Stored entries
(* ===== verification/PathDe.v ===== *)
(** * The path parameter deserializer

    [arvik-extract/src/path_de.rs]: the serde [Deserializer] that turns the
    captured path parameters into a value.

    A serde deserializer answers a type's request ([deserialize_bool],
    [deserialize_tuple], ...) with one call on the type's visitor.  [DeMethod] is
    the request, [VisitorCall] the call, and a deserialization function gives
    the call or the error message; what a visitor does with it is the
    [Deserialize] impl of the user's type, outside the repository.  The sequence
    and map accessors are state machines over an index, as in the source.  The
    integers implemented are those of 8 to 64 bits; for the others serde's default
    method answers with an error. *)
From S2P Require Import Prelude RustStr.
From stdpp Require Import base list strings option.
From Stdlib Require Import ZArith Lia Ascii String.
Open Scope string_scope.
Open Scope list_scope.

(** ** Signed integers as text *)

(** [s.parse::<iN>()] for a type of range [-max - 1 .. max]. *)
Definition parse_signed (max : Z) (s : string) : option Z :=
  match s with
  | EmptyString => None
  | String a s' =>
      if Ascii.eqb a "-" then
        match s' with EmptyString => None | _ => Z.opp <$> parse_digits (max + 1) 0 s' end
      else parse_unsigned max s
  end.

(** [n.to_string()] of a signed integer. *)
Definition to_dec_signed (n : Z) : string :=
  if (n <? 0)%Z then "-" +:+ to_dec (- n) else to_dec n.

(** ** Requests and answers *)

Inductive IntWidth := W8 | W16 | W32 | W64 | W128.
Record IntType := mkInt { int_signed : bool; int_width : IntWidth }.
Definition int_bits (t : IntType) : Z :=
  match int_width t with W8 => 8 | W16 => 16 | W32 => 32 | W64 => 64 | W128 => 128 end.

(** The widths the deserializers have a method for; the 128-bit ones are left to
    [serde]'s default. *)
Definition int_implemented (t : IntType) : bool := match int_width t with W128 => false | _ => true end.

Inductive DeMethod :=
| DAny | DBool | DInt (t : IntType) | DF32 | DF64 | DChar | DStr | DString | DBytes | DByteBuf
| DOption | DUnit | DUnitStruct | DNewtypeStruct | DSeq | DTuple | DTupleStruct | DMap | DStruct
| DEnum | DIdentifier | DIgnoredAny.

(** The largest value of an integer type. *)
Definition int_max (t : IntType) : Z :=
  (if int_signed t then 2 ^ (int_bits t - 1) - 1 else 2 ^ int_bits t - 1)%Z.
Definition int_min (t : IntType) : Z := (if int_signed t then - 2 ^ (int_bits t - 1) else 0)%Z.

Definition int_name (t : IntType) : string :=
  (if int_signed t then "i" else "u") +:+ to_dec (int_bits t).

(** [str::parse] at an integer type. *)
Definition parse_int (t : IntType) (s : string) : option Z :=
  if int_signed t then parse_signed (int_max t) s else parse_unsigned (int_max t) s.

(** [stringify!($method)]. *)
Definition method_name (m : DeMethod) : string :=
  "deserialize_" +:+
  match m with
  | DAny => "any" | DBool => "bool" | DInt t => int_name t | DF32 => "f32" | DF64 => "f64"
  | DChar => "char" | DStr => "str" | DString => "string" | DBytes => "bytes"
  | DByteBuf => "byte_buf" | DOption => "option" | DUnit => "unit" | DUnitStruct => "unit_struct"
  | DNewtypeStruct => "newtype_struct" | DSeq => "seq" | DTuple => "tuple"
  | DTupleStruct => "tuple_struct" | DMap => "map" | DStruct => "struct" | DEnum => "enum"
  | DIdentifier => "identifier" | DIgnoredAny => "ignored_any"
  end.

Definition Params : Type := list (string * string).

(** [PathSeqAccess] and [PathMapAccess]: the parameters and an index. *)
Record PathSeqAccess := mkSeqAccess { seq_params : Params; seq_index : nat }.
Record PathMapAccess := mkMapAccess { map_params : Params; map_index : nat }.

(** [ValueDeserializer], [StringEnumDeserializer] and [StrDeserializer] wrap a
    string. *)
Record ValueDeserializer := ValueDe { value_of : string }.
Record StringEnumDeserializer := EnumDe { enum_of : string }.
Record StrDeserializer := StrDe { str_of : string }.
Record PathDeserializer := PathDe { path_params : Params }.

Section Deserialize.
(** [str::parse::<f32>] and [::<f64>], of the standard library. *)
Context {F32 F64 : Type} (parse_f32 : string -> option F32) (parse_f64 : string -> option F64).

Inductive VisitorCall :=
| VisitBool (b : bool)
| VisitInt (t : IntType) (z : Z)
| VisitF32 (f : F32)
| VisitF64 (f : F64)
| VisitChar (c : string)
| VisitStr (s : string)
| VisitSome (d : ValueDeserializer)
| VisitNewtypePath (d : PathDeserializer)
| VisitNewtypeValue (d : ValueDeserializer)
| VisitSeq (a : PathSeqAccess)
| VisitMap (a : PathMapAccess)
| VisitEnum (d : StringEnumDeserializer).

(** [chars()] yields exactly one: a lead byte and its continuation bytes. *)
Definition single_char (s : string) : bool :=
  match s with EmptyString => false | String _ rest => str_forall utf8_cont rest end.

Definition backticked (s : string) : string := "`" +:+ s +:+ "`".

Definition deserialize_bool (s : string) : result VisitorCall string :=
  if (s =? "true")%string || (s =? "1")%string then Ok (VisitBool true)
  else if (s =? "false")%string || (s =? "0")%string then Ok (VisitBool false)
  else Err ("invalid boolean: " +:+ backticked s).

Definition deserialize_int (t : IntType) (s : string) : result VisitorCall string :=
  match parse_int t s with
  | Some v => Ok (VisitInt t v)
  | None => Err ("invalid " +:+ int_name t +:+ ": " +:+ backticked s)
  end.

(** [serde]'s provided [deserialize_i128] and [deserialize_u128]. *)
Definition not_supported (t : IntType) : result VisitorCall string := Err (int_name t +:+ " is not supported").

Definition deserialize_char (s : string) : result VisitorCall string :=
  if single_char s then Ok (VisitChar s) else Err ("invalid char: " +:+ backticked s).

(** [Deserializer for ValueDeserializer]. *)
Definition value_deserialize (m : DeMethod) (d : ValueDeserializer) : result VisitorCall string :=
  let s := value_of d in
  match m with
  | DBool => deserialize_bool s
  | DInt t => if int_implemented t then deserialize_int t s else not_supported t
  | DF32 => match parse_f32 s with
            | Some v => Ok (VisitF32 v) | None => Err ("invalid f32: " +:+ backticked s) end
  | DF64 => match parse_f64 s with
            | Some v => Ok (VisitF64 v) | None => Err ("invalid f64: " +:+ backticked s) end
  | DChar => deserialize_char s
  | DOption => Ok (VisitSome d)
  | DNewtypeStruct => Ok (VisitNewtypeValue d)
  | DEnum => Ok (VisitEnum (EnumDe s))
  | _ => Ok (VisitStr s)
  end.

(** The requests [delegate_single!] covers. *)
Definition delegated (m : DeMethod) : bool :=
  match m with
  | DBool | DF32 | DF64 | DChar | DStr | DString | DBytes | DByteBuf => true
  | DInt t => int_implemented t
  | _ => false
  end.

(** [deserialize_map] of the path: [PathMapAccess::new]. *)
Definition visit_params_map (params : Params) : VisitorCall := VisitMap (mkMapAccess params 0).
Definition visit_params_seq (params : Params) : VisitorCall := VisitSeq (mkSeqAccess params 0).

(** [self.params.len() == 1]: that parameter's value. *)
Definition single_param (params : Params) : option string :=
  match params with [(_, v)] => Some v | _ => None end.

Definition path_deserialize_any (params : Params) : VisitorCall :=
  match single_param params with Some v => VisitStr v | None => visit_params_map params end.

(** [Deserializer for PathDeserializer]. *)
Definition path_deserialize (m : DeMethod) (d : PathDeserializer) : result VisitorCall string :=
  let params := path_params d in
  match m with
  | DMap | DStruct => Ok (visit_params_map params)
  | DSeq | DTuple | DTupleStruct => Ok (visit_params_seq params)
  | DNewtypeStruct => Ok (VisitNewtypePath d)
  | DEnum =>
      match single_param params with
      | Some v => Ok (VisitEnum (EnumDe v))
      | None => Err "enums can only be extracted from a single path parameter"
      end
  | DOption =>
      match single_param params with
      | Some v => value_deserialize DOption (ValueDe v)
      | None => Err "expected single path parameter for option"
      end
  | m =>
      if delegated m then
        match single_param params with
        | Some v => value_deserialize m (ValueDe v)
        | None => Err ("expected single path parameter for " +:+ method_name m)
        end
      else match m with
           | DInt t => not_supported t
           | _ => Ok (path_deserialize_any params)
           end
  end.

(** [Deserializer for StrDeserializer]: every request it has a method for is
    [deserialize_any]. *)
Definition key_deserialize (m : DeMethod) (d : StrDeserializer) : result VisitorCall string :=
  match m with
  | DInt t => if int_implemented t then Ok (VisitStr (str_of d)) else not_supported t
  | _ => Ok (VisitStr (str_of d))
  end.
End Deserialize.

(** ** Accessors *)

(** [next_element_seed]: the deserializer of the next value. *)
Definition next_element (a : PathSeqAccess) : option ValueDeserializer * PathSeqAccess :=
  match seq_params a !! seq_index a with
  | None => (None, a)
  | Some (_, v) => (Some (ValueDe v), mkSeqAccess (seq_params a) (S (seq_index a)))
  end.

(** [next_key_seed] does not advance; [next_value_seed] indexes without a check
    and panics ([None]) past the end. *)
Definition next_key (a : PathMapAccess) : option StrDeserializer :=
  match map_params a !! map_index a with None => None | Some (k, _) => Some (StrDe k) end.
Definition next_value (a : PathMapAccess) : option (ValueDeserializer * PathMapAccess) :=
  match map_params a !! map_index a with
  | None => None
  | Some (_, v) => Some (ValueDe v, mkMapAccess (map_params a) (S (map_index a)))
  end.

(** A visitor that reads every element: what a [Vec] or a tuple gets.  The fuel
    is the number of elements it asks for. *)
Fixpoint drain_seq (n : nat) (a : PathSeqAccess) : list string :=
  match n with
  | O => []
  | S n => match next_element a with
           | (None, _) => []
           | (Some d, a) => value_of d :: drain_seq n a
           end
  end.

(** A visitor that reads every entry: what a struct or a map gets. *)
Fixpoint drain_map (n : nat) (a : PathMapAccess) : option (list (string * string)) :=
  match n with
  | O => Some []
  | S n => match next_key a with
           | None => Some []
           | Some k => match next_value a with
                       | None => None
                       | Some (v, a) => cons (str_of k, value_of v) <$> drain_map n a
                       end
           end
  end.
(** C19. A JSON handler never sees a bad body. Take a handler whose last argument
    is [Json], behind a route limit, whose other extractors succeed without
    replacing headers or extensions. On a body of data frames it answers 415
    when the content type is not JSON, 413 when the body is over the limit,
    400 with serde's message when it does not deserialize, the handler not run
    and the world as the extractors left it; otherwise the handler is called on
    the value of the whole body. *)
Theorem json_handler_outcome `{HttpCrate} {S W T Res} {IR : IntoResponse Res} {Ts}
    mime_parse (from_slice : string -> result T string) (es : PartsList S W Ts)
    (self : handler_fn Ts T (W -> Res * W)) limit req state w vs p1 w1 :
  let body := req_body req in
  let EJ := json_extractor mime_parse from_slice in
  let out := default_body_limit_layer limit
               (fun req w => handler_call (EL := EJ) es self req state w) req w in
  in_u64 limit -> (data_len (body_frames body) <= u64_max)%Z ->
  all_data (body_frames body) -> truthful_upper body ->
  extracted state es (mkRequestParts (req_method req) (req_uri req) (req_headers req)
    (ext_with_body_limit limit (req_ext req))) w vs p1 w1 ->
  rp_headers p1 = req_headers req -> ext_body_limit (rp_ext p1) = Some limit ->
  if negb (json_content_type mime_parse (req_headers req))
  then out = (text_rejection 415 "Expected Content-Type: application/json", w1)
  else if (limit <? data_len (body_frames body))%Z
  then out = (text_rejection 413 "Request payload exceeds the maximum allowed size", w1)
  else exists bytes, to_bytes body = Ok bytes /\
    match from_slice bytes with
    | Err msg => out = (text_rejection 400 ("Invalid JSON: " +:+ msg), w1)
    | Ok v => out = let (res, w2) := apply_handler self vs v w1 in (response_of res, w2)
    end.
Proof.
  cbn zeta. intros Hl Hm Hd Ht Hx Hh He.
  unfold default_body_limit_layer, handler_call. cbn [into_request_parts set_req_ext req_method
    req_uri req_headers req_ext req_body].
  rewrite (call_extracted es self _ _ _ _ _ _ _ Hx). cbn [call_extractors].
  set (r1 := request_of_parts p1 (req_body req)).
  assert (Hr : request_limit r1 = limit) by (unfold request_limit; cbn; by rewrite He).
  cbn [from_request json_extractor reading_request].
  rewrite json_extractor_reference by (rewrite ?Hr; done).
  unfold json_reference. rewrite Hr. cbn [r1 request_of_parts req_headers req_body]. rewrite Hh.
  destruct (json_content_type _ _); [|done]. cbn [negb].
  destruct (limit <? _)%Z eqn:E; [done|]. bool_hyps.
  pose proof (proj2 (to_bytes_limited_correct (req_body req) limit Hl Hm) Hd Ht) as Hc.
  rewrite (proj2 (Z.leb_le _ _)) in Hc by done. destruct Hc as (s & _ & ->).
  exists s. split; [done|]. by destruct (from_slice s).
Qed.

> What to produce: A complete answer lists each line of the data that holds the word "DChar".

> Solution:
| DAny | DBool | DInt (t : IntType) | DF32 | DF64 | DChar | DStr | DString | DBytes | DByteBuf
  | DChar => "char" | DStr => "str" | DString => "string" | DBytes => "bytes"
  | DChar => deserialize_char s
  | DBool | DF32 | DF64 | DChar | DStr | DString | DBytes | DByteBuf => true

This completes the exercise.